→ **Data**
(* ===== verification/Obj.v ===== *)
(** * Objects and subscriptions: the second half of [src/ubusd_obj.c] *)

From stdpp Require Import base gmap strings list fin_maps.
From Stdlib Require Import ZArith Lia.
From S2P Require Import Prelude Wire Cstring Libubox Ids State MsgBuf Registry Acl Reply Event.
Local Open Scope Z_scope.
Local Open Scope ubus_scope.

Section Obj.
Context `{AL : AvlLib} `{BL : BlobLib}.

Definition ubus_subscribe (obj target : ptr) : stm ubusd Z :=
  t ← load (T := ubus_object) target;
  let first := bool_decide (obj_subscribers t = []) in
  s ← alloc (mk_subscription obj target);
  match s with
  | None => status UBUS_STATUS_NO_MEMORY
  | Some s =>
      store target (fun o => o <| obj_subscribers ::= cons s |>);;
      store obj (fun o => o <| obj_target_list ::= cons s |>);;
      when first (ubus_notify_subscription target);;
      mret 0
  end.

Definition ubusd_free_object (obj : ptr) : stm ubusd unit :=
  o ← load (T := ubus_object) obj;
  for_each (obj_target_list o) ubus_unsubscribe;;
  o ← load (T := ubus_object) obj;
  for_each (obj_subscribers o) ubus_notify_unsubscribe;;
  ubusd_event_cleanup_object obj;;
  o ← load (T := ubus_object) obj;
  match obj_path o with
  | Some key =>
      ubusd_send_obj_event obj false;;
      tree_delete path upd_path key obj
  | None => mret tt
  end;;
  match obj_client o with
  | Some cl => store cl (fun c => c <| cl_objects ::= list_del obj |>)
  | None => mret tt
  end;;
  tree_delete objects upd_objects (obj_id o) obj;;
  match obj_type o with
  | Some t => ubus_unref_object_type t
  | None => mret tt
  end;;
  free_ptr (T := ubus_object) obj.

(** [avl_insert(&path, &obj->path)] with the key [strdup]ed into the object *)
Definition path_insert (obj : ptr) (key : string) : stm ubusd bool :=
  t ← gets path;
  let '(rc, t') := avl_insert t key obj in
  if rc =? 0 then modify (upd_path (fun _ => t'));; mret true
  else mret false.

(** From [if (attr[UBUS_ATTR_OBJPATH])] on: [false] is [goto free] *)
Definition create_object_path (cl : ptr) (obj : ptr) (key : string) : stm ubusd bool :=
  rc ← ubusd_acl_check (Some cl) (Some key) None UBUS_ACL_PUBLISH;
  if negb (rc =? 0) then mret false
  else
    ok ← try_alloc;
    if negb ok then mret false
    else
      store obj (fun o => o <| obj_path := Some key |>);;
      ok ← path_insert obj key;
      if (ok : bool) then ubusd_send_obj_event obj true;; mret true
      else store obj (fun o => o <| obj_path := None |>);; mret false.

Definition create_object_type (attr : ubus_msg_attr -> option bytes) : stm ubusd (option ptr) :=
  match attr UBUS_ATTR_OBJTYPE, attr UBUS_ATTR_SIGNATURE with
  | Some a, _ => ubus_get_obj_type (blob_get_u32 a)
  | None, Some sig => ubus_create_obj_type sig
  | None, None => mret None
  end.

Definition ubusd_create_object (cl : ptr) (attr : ubus_msg_attr -> option bytes)
    : stm ubusd (option ptr) :=
  type ← create_object_type attr;
  obj ← ubusd_create_object_internal type 0;
  match type with
  | Some t => ubus_unref_object_type t
  | None => mret tt
  end;;
  match obj with
  | None => mret None
  | Some obj =>
      ok ← match attr UBUS_ATTR_OBJPATH with
           | Some a => create_object_path cl obj (blob_string a)
           | None => mret true
           end;
      if (ok : bool) then
        store obj (fun o => o <| obj_client := Some cl |>);;
        store cl (fun c => c <| cl_objects ::= cons obj |>);;
        mret (Some obj)
      else
        ubusd_free_object obj;;
        mret None
  end.
End Obj.
(** What an object keeps while it is unlinked from patterns and subscriptions *)
Definition obj_base (o : ubus_object) : ubus_object :=
  obj_core o <| obj_events := [] |> <| obj_subscribers := [] |> <| obj_target_list := [] |>.

#[global] Arguments obj_base : simpl never.

Section Poke.
Context `{BL : BlobLib} `{!BlobLaws BL}.

(** A buffer that starts with an integer has room for it. *)
Lemma render_int_len id v l : 12 <= length (blob_render (put_int32 id v :: l)).
Proof.
  pose proof (f_equal length (blob_render_poke id v v l)) as H. unfold splice in H.
  rewrite !length_app, length_take, length_drop, length_be32 in H. lia.
Qed.

(** Overwriting bytes behind the attribute header *)
Lemma splice_like u off bs :
  4 <= off -> off + length bs <= length (ub_data u) ->
  msg_like u (u <| ub_data ::= splice off bs |>).
Proof.
  intros H4 Hfit. split; simpl; try done; [by apply length_splice|].
  apply blob_raw_len_hdr. unfold splice. rewrite take_app_le by (rewrite length_take; lia).
  rewrite take_take. f_equal. lia.
Qed.
End Poke.

Section EventSpec.
Context `{AL : AvlLib} `{BL : BlobLib} `{!AvlLaws AL} `{!BlobLaws BL}.
Implicit Types (s : ubusd) (W : work).

(** ** Dropping patterns *)

Lemma event_obj W s x ev :
  wf W s -> h_events s !! x = Some ev ->
  exists o cl, h_objects s !! ev_obj ev = Some o /\ obj_client o = Some cl /\ is_Some (h_clients s !! cl).
Proof.
  intros H Hx. destruct (wf_sub_active _ _ H) as (_ & _ & H3).
  destruct (H3 x (ev_obj ev)) as [cl (o & Ho & Hcl)%omap_Some_2]; [by rewrite lookup_fmap, Hx|].
  exists o, cl. repeat split; try done. by eapply (wf_client_live W s _ o).
Qed.

Lemma delete_event_source_spec W ext x ev s :
  inv W ext s -> h_events s !! x = Some ev ->
  wp (ubusd_delete_event_source x) (fun _ s' => inv W ext s' /\ h_clients s' = h_clients s /\
    monitors s' = monitors s /\
    bus_of s' = bus_of s <| bus_sources ::= delete x |> /\
    exists o, h_objects s !! ev_obj ev = Some o /\
      h_objects s' = <[ev_obj ev := o <| obj_events ::= list_del x |>]> (h_objects s)) s.
Proof.
  intros [Hm Hw] Hx. destruct (event_obj _ _ _ _ Hw Hx) as (o & cl & Ho & _ & _).
  unfold ubusd_delete_event_source. apply wp_bind. eapply wp_load; [done|].
  apply wp_bind. eapply wp_store; [done|]. apply wp_bind.
  eapply (wp_tree_delete _ _ _ (ev_key <$> h_events s)); [reflexivity|apply Hw|by apply fmap_Some_1|].
  eapply wp_free; [exact Hx|]. split; [split; [solve_minv|by apply wf_del_event]|]. do 2 (split; [done|]).
  split; [|by eauto]. exact (f_equal (fun b => b <| bus_sources ::= delete x |>)
    (bus_upd_object s _ o (o <| obj_events ::= list_del x |>) Ho eq_refl)).
Qed.
(* ===== verification/AclLoadSpec.v ===== *)
(** * Loading access control files is safe and exact

    The registry updates of [AclLoad.v] keep the invariant; after a load the
    access list holds exactly what the trusted files of the directory grant. *)

From stdpp Require Import base gmap strings list fin_maps sets.
From Stdlib Require Import ZArith Lia.
From S2P Require Import Prelude Wire Cstring Libubox Ids State MsgBuf Frame SendSpec Wf WfOps Registry Acl Reply.
From S2P Require Import Event AclLoad ReplySpec AclSpec Bus EventSpec.
Local Open Scope ubus_scope.

(** ** Files and their entries *)

Section FilesOk.
Implicit Types (hf : gmap ptr ubusd_acl_file) (ha : gmap ptr ubusd_acl_obj).

Lemma files_upd_file hf ha f file file' :
  hf !! f = Some file -> af_acl file' = af_acl file -> files_ok hf ha -> files_ok (<[f:=file']> hf) ha.
Proof.
  intros Hf E [Hnd Hlive Hone Howned].
  assert (forall g x, <[f:=file']> hf !! g = Some x -> exists y, hf !! g = Some y /\ af_acl x = af_acl y) as Hl.
  { intros g x. rewrite lookup_insert_Some. intros [[<- <-]|[_ H]]; eauto. }
  split.
  - intros g x (y & Hy & ->)%Hl. eauto.
  - intros g x p (y & Hy & ->)%Hl. eauto.
  - intros g x g' x' p (y & Hy & ->)%Hl (y' & Hy' & ->)%Hl. eauto.
  - intros p (g & x & Hx & Hp)%Howned. destruct (decide (f = g)) as [<-|Hne].
    + exists f, file'. rewrite lookup_insert_eq, E. split; [done|congruence].
    + exists g, x. by rewrite lookup_insert_ne.
Qed.

Lemma files_upd_acl hf ha p a a' : ha !! p = Some a -> files_ok hf ha -> files_ok hf (<[p:=a']> ha).
Proof.
  intros Ha [Hnd Hlive Hone Howned]. split; [done| |done|].
  - intros. rewrite lookup_insert_is_Some'. eauto.
  - intros q. rewrite lookup_insert_is_Some'. intros [<-|Hq]; eauto.
Qed.

Lemma files_add_acl hf ha f file p a :
  hf !! f = Some file -> ha !! p = None -> files_ok hf ha ->
  files_ok (<[f := file <| af_acl ::= cons p |>]> hf) (<[p:=a]> ha).
Proof.
  intros Hf Hp [Hnd Hlive Hone Howned].
  assert (forall g x, hf !! g = Some x -> p ∉ af_acl x) as Hni.
  { intros g x Hx Hpx. destruct (Hlive g x p Hx Hpx). congruence. }
  split.
  - intros g x. rewrite lookup_insert_Some. intros [[<- <-]|[_ Hx]]; [|eauto]. simpl. constructor; eauto.
  - intros g x q. rewrite lookup_insert_Some, lookup_insert_is_Some'. intros [[<- <-]|[_ Hx]] Hq; [|eauto].
    simpl in Hq. apply elem_of_cons in Hq as [->|]; eauto.
  - intros g x g' x' q. rewrite !lookup_insert_Some.
    intros [[<- <-]|[Hg Hx]] [[<- <-]|[Hg' Hx']]; simpl; rewrite ?elem_of_cons; [done| | |by eauto].
    + intros [->|Hq] Hq'; [by destruct (Hni _ _ Hx')|]. by eapply (Hone f file g' x').
    + intros Hq [->|Hq']; [by destruct (Hni _ _ Hx)|]. by eapply (Hone g x f file).
  - intros q. rewrite lookup_insert_is_Some. intros [<-|[Hne Hq]].
    + exists f. eexists. rewrite lookup_insert_eq. split; [done|]. simpl. by left.
    + destruct (Howned q Hq) as (g & x & Hx & Hqx). destruct (decide (f = g)) as [<-|].
      * exists f. eexists. rewrite lookup_insert_eq. split; [done|]. simpl. right. congruence.
      * exists g, x. by rewrite lookup_insert_ne.
Qed.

→ **Problem**
Please return each line of the data above in which the word "split" occurs.

→ **Written solution**
  intros H4 Hfit. split; simpl; try done; [by apply length_splice|].
  exists o, cl. repeat split; try done. by eapply (wf_client_live W s _ o).
  eapply wp_free; [exact Hx|]. split; [split; [solve_minv|by apply wf_del_event]|]. do 2 (split; [done|]).
  split; [|by eauto]. exact (f_equal (fun b => b <| bus_sources ::= delete x |>)
  split.
    + exists f, file'. rewrite lookup_insert_eq, E. split; [done|congruence].
  intros Ha [Hnd Hlive Hone Howned]. split; [done| |done|].
  split.
    + exists f. eexists. rewrite lookup_insert_eq. split; [done|]. simpl. by left.
      * exists f. eexists. rewrite lookup_insert_eq. split; [done|]. simpl. right. congruence.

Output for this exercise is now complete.